Wei, Qing et al. (2013) International Worm Meeting "Using TALENs to create new genetic model systems."

Shen, Yongquan, Ellis, Ronald E, Chen, Xiangmei, Wei, Qing, Shifman, Yelena

[International Worm Meeting, 2013]

With the advent of genome sequencing and RNA interference, there has been an explosion in the number of model organisms used for evolutionary research. However, most studies are hindered by their exclusive reliance on reverse genetic approaches. The ability to carry out sophisticated forward genetic screens would allow the unbiased detection of new genes in these species, and greatly increase their usefulness. Unfortunately, the sets of genetic markers, balancing chromosomes and tools that make research so rapid with Drosophila melanogaster or Caenorhabditis elegans took decades to develop. For example, although C. briggsae has been studied for almost 20 years, so far random screens have produced useful sets of marker genes for only four of its six chromosomes. Since TALENs can induce mutations in any gene, we thought they might dramatically speed up this process. For this approach to work, several assumptions had to be tested. First, how frequently do mutations in a C. briggsae gene give a phenotype similar to that of C. elegans? Second, can the position of nonsense mutations in one species help in the design of target sites in another?

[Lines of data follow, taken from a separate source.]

(** * PyGamePiano: the timeline builder, the playback loop and the sample
      normaliser, embedded from [PianoTest.py] and [build_pianov6.py].

    Python floats are modelled by exact rationals ([Q]): every test the
    programs perform on a time is a comparison, and the constants they
    use (0.1, 2.0, 8, 1) are exact in [Q].  Where the source rounds to a
    machine format (the float32 products of [normalize_audio]) the
    rounding is a parameter about which nothing is assumed. *)

From Stdlib Require Import ZArith QArith Qround Qabs Lqa Lia List Bool Sorted.
From Stdlib Require Import Ascii String.
From stdpp Require Import gmap.
Import ListNotations.

Local Open Scope Q_scope.

(** ** Comparisons on times *)

(** [a > b] and [a < b] on floats, as boolean tests. *)
Definition Qgt_bool (a b : Q) : bool := negb (Qle_bool a b).
Definition Qlt_bool (a b : Q) : bool := negb (Qle_bool b a).

(** ** build_pianov6.py *)

Definition TARGET_PEAK : Q := 9 # 10.

(** [np.max] of an array: [None] stands for the [ValueError] that numpy
    raises on a zero-size array. *)
Definition qmax (m y : Q) : Q := if Qle_bool m y then y else m.

Definition np_max (a : list Q) : option Q :=
  match a with
  | [] => None
  | x :: r => Some (fold_left qmax r x)
  end.

(** [np.max(np.abs(float_data))] for the samples [data]. *)
Definition peak (data : list Z) : option Q :=
  np_max (map Qabs (map inject_Z data)).

(** [np.clip(x, lo, hi)] on one element. *)
Definition clip (lo hi x : Q) : Q :=
  if Qlt_bool x lo then lo else if Qgt_bool x hi then hi else x.

(** Conversion of a float to an integer: the fractional part is dropped
    (rounding toward zero). *)
Definition Qtrunc (x : Q) : Z :=
  if Qle_bool 0 x then Qfloor x else Qceiling x.

(** A 16-bit signed integer keeps the low 16 bits of a value. *)
Definition wrap16 (z : Z) : Z := ((z + 32768) mod 65536 - 32768)%Z.

(** [.astype(np.int16)] on one element. *)
Definition astype_int16 (x : Q) : Z := wrap16 (Qtrunc x).

Section Normalize.
(** Rounding of an exact arithmetic result to the floating-point format
    the source computes in. *)
Variable fl : Q -> Q.

(** [gain = (32767 * TARGET_PEAK) / current_max] *)
Definition gain (current_max : Q) : Q :=
  fl (fl (32767 * TARGET_PEAK) / current_max).

Definition normalize_audio (data : list Z) : option (list Z) :=
  let float_data := map inject_Z data in
  match np_max (map Qabs float_data) with
  | None => None
  | Some current_max =>
      if Qeq_bool current_max 0 then Some data
      else
        let normalized := map (fun x => fl (x * gain current_max)) float_data in
        Some (map astype_int16 (map (clip (-32767) 32767) normalized))
  end.
End Normalize.

(** *** File names

    A Python [str] is modelled as the list of its characters, each a code
    point below 256: the properties below speak of names written with
    such characters only. *)
Definition str : Type := list ascii.

Definition lit (s : string) : str := list_ascii_of_string s.

Definition code (c : ascii) : Z := Z.of_N (N_of_ascii c).

(** The characters [int()] reads as decimal digits: [0] to [9]. *)
Definition is_decimal (c : ascii) : bool := (48 <=? code c)%Z && (code c <=? 57)%Z.

(** The characters for which [str.isdigit] holds: the decimal digits and
    the superscript digits two, three and one. *)
Definition is_digit (c : ascii) : bool :=
  is_decimal c || existsb (Z.eqb (code c)) [178; 179; 185]%Z.

(** The characters that [int()] strips as white space. *)
Definition is_space (c : ascii) : bool :=
  existsb (Z.eqb (code c)) [9; 10; 11; 12; 13; 32; 133; 160]%Z.

(** [s.isdigit()] *)
Definition isdigit (s : str) : bool :=
  negb (Nat.eqb (length s) 0) && forallb is_digit s.

(** [s.startswith(p)] *)
Fixpoint startswith (s p : str) : bool :=
  match p, s with
  | [], _ => true
  | c :: p', x :: s' => Ascii.eqb c x && startswith s' p'
  | _ :: _, [] => false
  end.

(** [p in s] *)
Fixpoint contains (s p : str) : bool :=
  startswith s p || match s with [] => false | _ :: s' => contains s' p end.

(** [s.endswith(p)] *)
Definition endswith (s p : str) : bool := startswith (rev s) (rev p).

(** On a reversed name, what precedes the last dot of the name, reversed. *)
Fixpoint until_dot (r : str) : option str :=
  match r with
  | [] => None
  | c :: r' => if Ascii.eqb c "." then Some r' else until_dot r'
  end.

(** [os.path.splitext(p)[0]] for a name without directory separators:
    the name is cut at its last dot unless only dots precede that dot. *)
Definition splitext_root (p : str) : str :=
  match until_dot (rev p) with
  | Some rr => if forallb (Ascii.eqb ".") rr then p else rev rr
  | None => p
  end.

(** [s.split(c)] *)
Fixpoint split_on (c : ascii) (s : str) : list str :=
  match s with
  | [] => [[]]
  | x :: r =>
      if Ascii.eqb x c then [] :: split_on c r
      else match split_on c r with
           | [] => [[x]]
           | w :: ws => (x :: w) :: ws
           end
  end.

(** The number written by a string of decimal digits. *)
Definition digits_value (s : str) : Z :=
  fold_left (fun acc c => 10 * acc + (code c - 48))%Z s 0%Z.

(** Digits with single underscores between them; [None] stands for the
    [ValueError] of [int()]. *)
Fixpoint int_digits (s : str) (acc : Z) (after_digit : bool) : option Z :=
  match s with
  | [] => if after_digit then Some acc else None
  | c :: r =>
      if is_decimal c then int_digits r (10 * acc + (code c - 48))%Z true
      else if Ascii.eqb c "_" then
             if after_digit then int_digits r acc false else None
           else None
  end.

Fixpoint lstrip (s : str) : str :=
  match s with
  | c :: r => if is_space c then lstrip r else s
  | [] => []
  end.

Definition strip (s : str) : str := rev (lstrip (rev (lstrip s))).

(** [int(s)]: white space around, an optional sign, digits. *)
Definition py_int (s : str) : option Z :=
  match strip s with
  | c :: r =>
      if Ascii.eqb c "-" then option_map Z.opp (int_digits r 0 false)
      else if Ascii.eqb c "+" then int_digits r 0 false
      else int_digits (c :: r) 0 false
  | [] => None
  end.

Fixpoint str_eqb (a b : str) : bool :=
  match a, b with
  | [], [] => true
  | x :: a', y :: b' => Ascii.eqb x y && str_eqb a' b'
  | _, _ => false
  end.

Definition NOTES : list str :=
  map lit ["C"; "C#"; "D"; "D#"; "E"; "F"; "F#"; "G"; "G#"; "A"; "A#"; "B"]%string.

(** [l.index(x)]; [None] stands for its [ValueError]. *)
Fixpoint index_of (x : str) (l : list str) : option Z :=
  match l with
  | [] => None
  | y :: r => if str_eqb y x then Some 0%Z
              else option_map Z.succ (index_of x r)
  end.

Definition IDEAL_VELOCITY : Z := 12.

(** The three outcomes of [parse_file_info]: a pair of numbers, the pair
    [(None, None)], or an exception that leaves the function. *)
Inductive file_info : Type :=
| Info (midi velocity : Z)
| NoInfo
| Raises.

Definition parse_file_info (filename : str) : file_info :=
  if startswith filename (lit ".") then NoInfo
  else if existsb (contains filename)
            (map lit ["rel"; "harm"; "pedal"; "stac"]%string) then NoInfo
  else
    let name := splitext_root filename in
    if isdigit name then
      match py_int name with
      | Some n => Info n IDEAL_VELOCITY
      | None => Raises
      end
    else
      let parts := split_on "v" name in
      let base_name := hd [] parts in
      let velocity :=
        match parts with
        | _ :: p1 :: _ =>
            if isdigit p1 then
              match py_int p1 with Some v => Some v | None => None end
            else Some IDEAL_VELOCITY
        | _ => Some IDEAL_VELOCITY
        end in
      match velocity with
      | None => NoInfo
      | Some velocity =>
          if (length base_name <? 2)%nat then NoInfo
          else
            let sharp := match base_name with
                         | _ :: c :: _ => Ascii.eqb c "#"
                         | _ => false
                         end in
            let note_str := if sharp then firstn 2 base_name
                            else firstn 1 base_name in
            let octave_str := if sharp then skipn 2 base_name
                              else skipn 1 base_name in
            match py_int octave_str with
            | None => NoInfo
            | Some octave =>
                match index_of note_str NOTES with
                | None => NoInfo
                | Some k => Info (12 + octave * 12 + k) velocity
                end
            end
      end.

(** *** The choice of samples in [build] *)

Record sample : Type := mk_sample {
  sample_path : str;
  sample_velocity : Z
}.

Definition SOURCE_FOLDER : str := lit "assets/sounds".

(** [os.path.join(SOURCE_FOLDER, f)] *)
Definition full_path (f : str) : str := SOURCE_FOLDER ++ lit "/" ++ f.

(** [best_samples]: a dict, with its keys in insertion order. *)
Definition samples : Type := list (Z * sample).

Fixpoint dict_get (d : samples) (k : Z) : option sample :=
  match d with
  | [] => None
  | (k', v) :: r => if Z.eqb k' k then Some v else dict_get r k
  end.

(** [d[k] = v]: an existing key keeps its place. *)
Fixpoint dict_set (d : samples) (k : Z) (v : sample) : samples :=
  match d with
  | [] => [(k, v)]
  | (k', v') :: r =>
      if Z.eqb k' k then (k', v) :: r else (k', v') :: dict_set r k v
  end.

(** One iteration of [for f in os.listdir(SOURCE_FOLDER)]; [None] stands
    for an exception leaving [parse_file_info]. *)
Definition consider (best : samples) (f : str) : option samples :=
  if endswith f (lit ".wav") then
    match parse_file_info f with
    | Raises => None
    | NoInfo => Some best
    | Info midi vel =>
        match dict_get best midi with
        | None => Some (dict_set best midi (mk_sample (full_path f) vel))
        | Some cur =>
            if (Z.abs (vel - IDEAL_VELOCITY)
                <? Z.abs (sample_velocity cur - IDEAL_VELOCITY))%Z
            then Some (dict_set best midi (mk_sample (full_path f) vel))
            else Some best
        end
    end
  else Some best.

Third, can incomplete genome sequences and SNP maps be used in conjunction with synteny to identify good marker genes? In just a few months, we have created morphological mutants on the remaining C. briggsae chromosomes. Most have useful phenotypes that resemble those of C. elegans nonsense mutants, such as unc-40 and dpy-5 on LGI, unc-34 and unc-51 on LGV or unc-1 on X. However, some have more severe phenotypes; for example, C. briggsae unc-54 and dpy-11 mutants are barely viable, whereas the corresponding C. elegans mutants are healthier. We did isolate an inframe deletion of dpy-11 and missense mutation of unc-54 for use as markers. We also created him-8 mutants that produce numerous males by non-disjunction, and smg-5 mutants that eliminate the nonsense-mediated decay system. Thus, TALENs can be used to adapt model organisms for genetic research.